Collected data entries:
(* ===== verification/Vendor.v ===== *)
(** * Vendor identification and headers

    The vendor dependent part of pkg/sip/custom_server.go: which vendor sent a
    request ([detectVendor]), the headers and identifiers taken from it
    ([extractVendorInformation] and the [extract...Headers] functions), the
    user-to-user and X- headers, and how all of it is stored with the recording
    session ([storeUUIAndXHeadersInSession]). *)

From S2P Require Import Prelude GoStrings GoText Metadata Session SipMessage.
From Stdlib Require Import Ascii String.
#[local] Open Scope string_scope.
#[local] Open Scope list_scope.
#[local] Open Scope Z_scope.

(** ** The loops the extractors share *)

Definition has_header `{Unicode} (m : SIPMessage) (h : string) : bool :=
  negb (String.eqb (getHeaderValue m h) "").

(** [for _, header := range headers { if value != "" { VendorHeaders[header] = value } }] *)
Definition put_vendor_header `{Unicode} (m : SIPMessage) (h : string) : SIPMessage :=
  if has_header m h
  then m <| ms_VendorHeaders := <[h := getHeaderValue m h]> (ms_VendorHeaders m) |> else m.

Definition collect_headers `{Unicode} (hs : list string) (m : SIPMessage) : SIPMessage :=
  foldl put_vendor_header m hs.

(** The value of the first of the headers that has one. *)
Fixpoint first_header `{Unicode} (m : SIPMessage) (hs : list string) : string :=
  match hs with
  | [] => ""
  | h :: hs => if has_header m h then getHeaderValue m h else first_header m hs
  end.

Definition append_ucid (v : string) (m : SIPMessage) : SIPMessage :=
  m <| ms_UCIDHeaders := ms_UCIDHeaders m ++ [v] |>.

(** The loop that stops at the first header with a value. *)
Definition take_first `{Unicode} (f : VendorField) (hs : list string) (m : SIPMessage) : SIPMessage :=
  let value := first_header m hs in if String.eqb value "" then m else set_field f value m.

Definition take_first_ucid `{Unicode} (f : VendorField) (hs : list string) (m : SIPMessage)
    : SIPMessage :=
  let value := first_header m hs in
  if String.eqb value "" then m else append_ucid value (set_field f value m).

Definition add_ucid `{Unicode} (m : SIPMessage) (h : string) : SIPMessage :=
  if has_header m h then append_ucid (getHeaderValue m h) m else m.

(** ** Which vendor *)

Definition detectVendor `{Unicode} (m : SIPMessage) : string :=
  let userAgent := to_lower (ms_UserAgent m) in
  let ua := existsb (contains userAgent) in
  let hdr := existsb (has_header m) in
  if ua ["avaya"; "aura"; "session manager"]
  then "avaya"
  else if ua ["cisco"; "cube"; "ccm"; "cucm"]
  then "cisco"
  else if ua ["oracle"; "acme packet"; "ocsbc"; "esbc"]
  then "oracle"
  else if ua ["genesys"; "pureconnect"; "purecloud"; "pureengage"; "gvp"; "interaction"; "inin"]
  then "genesys"
  else if ua ["nice"; "ntr"; "incontact"; "cxone"; "engage recording"; "nexidia"; "actimize"]
  then "nice"
  else if hdr ["x-avaya-conf-id"; "x-avaya-ucid"; "x-avaya-station-id"; "sigma-uui-a"] ||
     contains (getHeaderValue m "contact") "av.sip.iptolerance" ||
     has_prefix (getHeaderValue m "user-to-user") "04FA"
  then "avaya"
  else if hdr ["session-id"; "cisco-guid"; "x-cisco-call-id"]
  then "cisco"
  else if hdr ["x-ocsbc-ucid"; "x-ocsbc-conversation-id"; "x-oracle-ucid"; "x-oracle-conversation-id";
          "p-ocsbc-ucid"]
  then "oracle"
  else if hdr ["x-genesys-interaction-id"; "x-genesys-conversation-id"; "x-genesys-session-id";
          "x-interaction-id"; "x-inin-interaction-id"; "x-inin-ic-userid"]
  then "genesys"
  else if hdr ["x-nice-interaction-id"; "x-nice-session-id"; "x-nice-call-id"; "x-nice-recording-id";
          "x-ntr-session-id"; "x-incontact-contact-id"; "x-cxone-contact-id"]
  then "nice"
  else if ua ["asterisk"; "ast_"; "chan_sip"; "chan_pjsip"; "pjsip/asterisk"; "fpbx"]
  then "asterisk"
  else if ua ["freeswitch"; "freeswich"; "sofia-sip"; "mod_sofia"]
  then "freeswitch"
  else if ua ["opensips"; "openser"; "kamailio"]
  then "opensips"
  else if ua ["audiocodes"; "mediant"; "device /"]
  then "audiocodes"
  else if ua ["ribbon"; "sonus"; "genband"; "sbc edge"; "sbc core"; "swe lite"]
  then "ribbon"
  else if ua ["sansay"; "vsxi"; "vsx "]
  then "sansay"
  else if ua ["huawei"; "espace"; "usg"; "eudemon"; "secospace"]
  then "huawei"
  else if ua ["teams"; "skype"; "lync"; "ocs"; "microsoft"; "ucma"; "mediation server"; "ms-"]
  then "microsoft"
  else if hdr ["x-asterisk-hangupcause"; "x-asterisk-hangupcausecode"; "x-asterisk-unique-id";
          "x-asterisk-linkedid"]
  then "asterisk"
  else if hdr ["x-fs-unique-id"; "x-fs-uuid"; "x-freeswitch-uuid"; "x-freeswitch-core-uuid"; "x-fs-hostname"]
  then "freeswitch"
  else if hdr ["x-opensips-dialog-id"; "x-opensips-transaction-id"; "x-opensips-did"]
  then "opensips"
  else if hdr ["x-ac-action"; "x-audiocodes-session-id"; "x-ac-session-id"]
  then "audiocodes"
  else if hdr ["x-ribbon-session-id"; "x-sonus-session-id"; "x-genband-session-id"; "x-ribbon-call-id"]
  then "ribbon"
  else if hdr ["x-sansay-session-id"; "x-sansay-call-id"; "x-vsxi-session-id"]
  then "sansay"
  else if hdr ["x-huawei-session-id"; "x-huawei-call-id"; "x-huawei-trunk-id"]
  then "huawei"
  else if hdr ["ms-conversation-id"; "x-ms-conversation-id"; "x-ms-call-id"; "x-ms-correlation-id";
          "x-ms-exchange-organization"]
  then "microsoft"
  else "generic".

(** ** Avaya *)

Definition avayaHeaders : list string :=
  ["x-avaya-conf-id"; "x-avaya-station-id"; "x-avaya-ucid"; "x-avaya-trunk-group";
     "x-avaya-user-id"; "x-avaya-agent-id"; "x-avaya-skill-group"; "x-avaya-cm-call-id";
     "x-avaya-cm-originator"; "x-avaya-cm-destination"; "x-avaya-cm-location";
     "x-avaya-sm-session-id"; "x-avaya-sm-entity"; "x-avaya-sm-domain"; "x-avaya-vdn";
     "x-avaya-workgroup"; "x-avaya-interaction-id"; "x-avaya-call-priority"; "x-avaya-queue-name";
     "x-avaya-queue-time"; "x-avaya-hold-time"; "x-avaya-talk-time"; "x-avaya-acd-number";
     "x-avaya-split"; "x-avaya-skill"; "x-avaya-vector"; "x-avaya-b2bua-call-id";
     "x-avaya-originating-trunk"; "x-avaya-terminating-trunk"; "x-avaya-translated-number";
     "x-avaya-original-called"; "x-avaya-redirecting-number"; "p-asserted-identity"; "diversion";
     "remote-party-id"; "p-called-party-id"; "p-calling-party-id"; "history-info"].

(** [parseAvayaUUI]: the UCID and the conversation id of an Avaya
    user-to-user value. *)
Definition parseAvayaUUI (m : SIPMessage) : SIPMessage :=
  let uui := ms_UUIHeader m in
  if String.eqb uui "" then m else
  let uui := match GoStrings.index uui ";" with Some idx => take_string idx uui | None => uui end in
  if negb (has_prefix uui "04FA") then m else
  let m := if String.eqb (ms_Fields m AvayaUCID) "" && (20 <=? String.length uui)%nat
           then append_ucid (take_string 20 uui) (set_field AvayaUCID (take_string 20 uui) m) else m in
  match hex_decode uui with
  | None => m
  | Some decoded =>
    match GoStrings.index decoded "|" with
    | None => m
    | Some pipeIdx =>
      match split_on "|"%char (drop_string (pipeIdx + 1) decoded) with
      | part :: _ =>
        if negb (String.eqb part "") && String.eqb (ms_Fields m AvayaConversationID) ""
        then set_field AvayaConversationID part m else m
      | [] => m
      end
    end
  end.

Definition extractAvayaHeaders `{Unicode} (m : SIPMessage) : SIPMessage :=
  let m := collect_headers avayaHeaders m in
  let m := foldl add_ucid m ["x-avaya-ucid"; "x-ucid"; "x-avaya-conf-id"; "x-avaya-cm-call-id"; "x-avaya-interaction-id"] in
  let m := take_first AvayaUCID ["x-avaya-ucid"; "x-ucid"] m in
  let m := take_first AvayaConfID ["x-avaya-conf-id"] m in
  let m := take_first AvayaConversationID ["x-avaya-interaction-id"; "x-avaya-conversation-id"; "x-avaya-sm-session-id"] m in
  let m := take_first AvayaStationID ["x-avaya-station-id"] m in
  let m := take_first AvayaAgentID ["x-avaya-agent-id"] m in
  let m := take_first AvayaVDN ["x-avaya-vdn"] m in
  let m := take_first AvayaSkillGroup ["x-avaya-skill-group"; "x-avaya-skill"] m in
  let m := put_vendor_header m "sigma-uui-a" in
  parseAvayaUUI m.

(** ** Cisco *)

Definition ciscoHeaders : list string :=
  ["session-id"; "cisco-guid"; "x-cisco-call-id"; "x-cisco-gcid"; "x-cisco-cluster-id";
     "x-cisco-node-id"; "x-cisco-cluster-fqdn"; "x-cisco-device-name"; "x-cisco-device-type";
     "x-cisco-device-mac"; "x-cisco-device-id"; "x-cisco-location"; "x-cisco-location-id";
     "x-cisco-region"; "x-cisco-region-tag"; "x-cisco-site-id"; "x-cisco-trunk-license";
     "x-cisco-trunk-id"; "x-cisco-dial-peer"; "x-cisco-route-pattern"; "x-cisco-route-list";
     "x-cisco-translation-pattern"; "x-cisco-media-profile"; "x-cisco-codec"; "x-cisco-media-region";
     "x-cisco-srst-mode"; "x-cisco-srst-id"; "x-cisco-webex-tracking-id";
     "x-cisco-spark-tracking-id"; "x-cisco-tenant-id"; "x-cisco-org-id"; "x-cisco-queue-id";
     "x-cisco-skill-group"; "x-cisco-agent-id"; "x-cisco-agent-extension"; "x-cisco-recording-mode";
     "x-cisco-recording-server"; "remote-party-id"; "p-called-party-id"; "p-calling-party-id";
     "p-asserted-identity"; "diversion"; "history-info"].

Definition extractCiscoHeaders `{Unicode} (m : SIPMessage) : SIPMessage :=
  let m := collect_headers ciscoHeaders m in
  let m := take_first_ucid SessionIDHeader ["session-id"] m in
  add_ucid m "cisco-guid".

(** ** Oracle *)

Definition oracleHeaders : list string :=
  ["x-ocsbc-ucid"; "x-ocsbc-conversation-id"; "x-oracle-ucid"; "x-oracle-conversation-id";
     "p-ocsbc-ucid"; "p-ocsbc-conversation-id"; "x-ocsbc-session-id"; "x-ocsbc-call-id";
     "x-ocsbc-egress-realm"; "x-ocsbc-ingress-realm"; "x-ocsbc-egress-network-interface";
     "x-ocsbc-ingress-network-interface"; "x-ocsbc-sbc-instance-id"; "x-ocsbc-geo-redundancy-id";
     "x-ocsbc-primary-sbc"; "x-ocsbc-secondary-sbc"; "x-ocsbc-media-ip"; "x-ocsbc-media-encryption";
     "x-ocsbc-signaling-encryption"; "x-ocsbc-srtp-profile"; "p-charging-vector";
     "p-charging-function-addresses"; "p-access-network-info"; "p-visited-network-id";
     "p-served-user"; "p-asserted-identity"; "p-preferred-identity"; "remote-party-id";
     "p-called-party-id"; "p-calling-party-id"; "diversion"; "history-info"; "x-ocsbc-route";
     "x-ocsbc-local-policy"; "x-ocsbc-session-agent"; "x-ocsbc-translation-id";
     "x-ocsbc-recording-mode"; "x-ocsbc-recording-session"; "x-ocsbc-billing-id";
     "x-ocsbc-account-code"].

Definition pcv_part `{Unicode} (result : gmap string string) (part : string) : gmap string string :=
  let part := trim_space part in
  match GoStrings.index part "=" with
  | Some idx =>
    if (0 <? idx)%nat then
      let key := to_lower (trim_space (take_string idx part)) in
      let value := trim_char (ascii_of_N 34) (trim_space (drop_string (idx + 1) part)) in
      <[key := value]> result
    else result
  | None => result
  end.

Definition parsePChargingVector `{Unicode} (pcv : string) : gmap string string :=
  foldl pcv_part ∅ (split_on ";"%char pcv).

(** [for key, value := range pcvFields { VendorHeaders["pcv_"+key] = value }] *)
Definition put_pcv (m : SIPMessage) (kv : string * string) : SIPMessage :=
  m <| ms_VendorHeaders := <["pcv_" +:+ kv.1 := kv.2]> (ms_VendorHeaders m) |>.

## How to complete this task
Among the entries above, say how many lines hold the word "Some". No other words belong in the answer.

## Result
4